The Chinese government rigorously restricts large gatherings of people to limit the spread of the corona virus. Large ginger markets have temporarily halted their operations and most ginger processing factories have closed down for now. In the long term the trade will recover, but what are the effects of this epidemic on short-term supply and demand trends?
1. The supply volume of ginger seeds is shrinking, which will have an effect on ginger supply once trade resumes. Farmers will find purchasing ginger seeds more difficult. Traffic is currently limited as many roads are blocked. Farmers have no way of going out to purchase suitable ginger seeds, but the demand for ginger seeds still remains and will only grow stronger as time passes. When the ginger seed market resumes trade operations, the demand volume will be huge. Not only will many farmers have to buy second-grade ginger seeds that will result in poor quality ginger, but their production volume will decline as well. The supply volume of ginger will significantly decline in the short term.
In addition, the surface area devoted to Chinese ginger plantation continuously expanded in the last two years. In 2019 the production volume per hectare declined, which reduced market supply and improved the market price. Farmers continued to expand the surface area devoted to ginger plantation because the market prospects looked good. Now, however, if farmers are unable to purchase a sufficient amount of good-quality ginger seeds, then the expansion of surface area devoted to ginger plantation could be affected by this epidemic.
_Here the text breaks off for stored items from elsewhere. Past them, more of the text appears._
(** A stream that was opened: its status is 200 and the caller reads its body. *)
Definition OpenStreamingExecution (c : RuntimeClient) (taskID tenantID : string) (req : InferRequest)
    (boundsHeader : string) : reply string :=
  let mode := mode_of req in
  if negb (bool_decide (mode ∈ [""; "latency"; "speculative"; "thompson"; "balanced"; "quality"; "cost"; "council"]))
  then Fails (Plain (Errorf ("runtime_client: streaming runtime relay does not support speculative mode "
                              +:+ strconv_Quote mode)))
  else match parseBoundsHeader boundsHeader with
  | Err e => Fails (Plain e)
  | Ok bounds =>
    match taskSubmit_text (submit_request taskID tenantID req bounds true) with
    | None => Fails (client_failed "marshal streaming request" "json: unsupported value: +Inf")
    | Some data =>
      let url := rc_baseURL c +:+ "/v1/runtime/task/stream" in
      let headers := [("Content-Type", "application/json"); ("Accept", "text/event-stream")] ++ setAuthHeader c
        ++ setDecisionSigHeader c data ++ (if nonempty tenantID then [("X-Igris-Tenant", tenantID)] else []) in
      match call "POST" url headers data with
      | None => Fails (client_failed "build streaming request" ("parse " +:+ url))
      | Some None => Fails (client_failed "streaming http" "no answer")
      | Some (Some (status, body)) =>
        if (status =? 401) || (status =? 403) then Fails (security ("status " +:+ itoa status))
        else if negb (status =? 200)
        then let body := take_str 4096 body in
             Fails (StreamFailed (mkStreamError status (default None (unmarshal_object body)) body))
        else Done body
      end
    end
  end.

Definition Health (c : RuntimeClient) : res () :=
  let url := rc_baseURL c +:+ "/v1/health" in
  match call "GET" url (setAuthHeader c) "" with
  | None => Err (Errorf ("parse " +:+ url))
  | Some None => Err (Wrapf "runtime unreachable: " (Errorf "no answer") "")
  | Some (Some (status, _)) =>
    if status =? 200 then Ok tt else Err (Errorf ("runtime unhealthy: status " +:+ itoa status))
  end.

(** ** Cancellation and revocation *)

Record RuntimeResult := mkRuntimeResult { rr_StatusCode : Z; rr_Payload : option jv }.

Definition Signaled (r : option RuntimeResult) : bool :=
  match r with Some r => rr_StatusCode r =? 202 | None => false end.

Definition ResponsePayload (r : option RuntimeResult) : option jv :=
  (λ r, JObj (match rr_Payload r with Some (JObj l) => l | _ => [] end
              ++ [("status_code", (itoa (rr_StatusCode r), JNum (itoa (rr_StatusCode r))))])) <$> r.

(** The payload of a raw answer: what decoding left, and the answer itself when
    that failed. *)
Definition payload_of (raw : string) : option jv :=
  if bool_decide (TrimSpace raw = "") then Some (JObj [])
  else
    let raw_body := [("raw_body", (str_text raw, JStr raw))] in
    match json_parse raw with
    | Some (_, JObj l) =>
      if numbers_fit (JObj l) then Some (JObj l)
      else Some (JObj ((λ kv, (kv.1, (kv.2.1, drop_unfit kv.2.2))) <$> l ++ raw_body))
    | Some (_, JNull) => None
    | _ => Some (JObj raw_body)
    end.

Definition signal (c : RuntimeClient) (what path tenantID body : string) : res RuntimeResult :=
  let url := rc_baseURL c +:+ path in
  let headers := [("Content-Type", "application/json"); ("X-Igris-Tenant", tenantID)] ++ setAuthHeader c
                 ++ setDecisionSigHeader c body in
  match call "POST" url headers body with
  | None => Err (Errorf ("parse " +:+ url))
  | Some None => Err (Errorf "no answer")
  | Some (Some (status, answer)) =>
    let raw := take_str 4096 answer in
    if (status =? 202) || (status =? 404) || (status =? 409) then Ok (mkRuntimeResult status (payload_of raw))
    else Err (Errorf ("runtime " +:+ what +:+ " failed: status=" +:+ itoa status +:+ " body=" +:+ raw))
  end.

Definition CancelTask (c : RuntimeClient) (taskID : uuid) (tenantID : string) : res RuntimeResult :=
  signal c "cancel" ("/v1/runtime/task/" +:+ uuid_String taskID +:+ "/cancel") tenantID "{}".

Definition RevokeCommands (c : RuntimeClient) (tenantID : string) (deliveryKeys : list string) (revokeOwned : bool)
    (reason : string) : res RuntimeResult :=
  let body := map_text (list_to_map ([("revoke_owned", bool_text revokeOwned)]
    ++ (if bool_decide (length deliveryKeys = 0%nat) then [] else [("delivery_keys", string_list_text deliveryKeys)])
    ++ (if nonempty reason then [("reason", str_text reason)] else []))) in
  signal c "command revoke" "/v1/runtime/commands/revoke" tenantID body.

(** The violation records; a reply without the member decodes to none. *)
Definition GetViolations (c : RuntimeClient) : res (list (option jv)) :=
  let url := rc_baseURL c +:+ "/v1/runtime/violations" in
  match call "GET" url (setAuthHeader c) "" with
  | None => Err (Errorf ("parse " +:+ url))
  | Some None => Err (Errorf "no answer")
  | Some (Some (_, body)) =>
    let '(result, ok) := decode_first (dec_struct
       [("violations", field fst (λ x (p : list (option jv) * Z), (x, p.2)) (dec_list None dec_object));
        ("count", field snd (λ x (p : list (option jv) * Z), (p.1, x)) (dec_int 64))]) body ([], 0) in
    if ok then Ok result.1 else Err (Errorf "json: cannot decode")
  end.
End RuntimeClient.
2. Traders with stock in storage could adopt a hesitant attitude to see how the market develops. In the few days after New Year, when the markets were still open, the market in Anqiu sold a small volume of ginger from cold storage. Since the production volume per hectare declined, traders with stock in storage assume market conditions will improve. They are therefore waiting for the price to rise before they are willing to sell their ginger from storage. The corona virus may disrupt the plans of some of these traders. Traders recently began selling small volumes of ginger from cold storage, and a growing number of traders with stock in storage is looking for buyers.
The current conditions in the Chinese ginger industry, however, clearly show that this production season there is a relatively short period of time in which traders are able to purchase ginger and stock up their warehouses. Furthermore, the price of ginger when it enters the warehouse is quite high. The cost price of storage itself further raises the retail price. And the outbreak of the corona virus severely disrupts trade. Still, a majority of traders with stock in storage continues to wait and see how the market will develop. They are still optimistic about market developments later in the season. The short-term disruptions have not resulted in panic and traders are not suddenly emptying their warehouses to avoid disaster later in the season.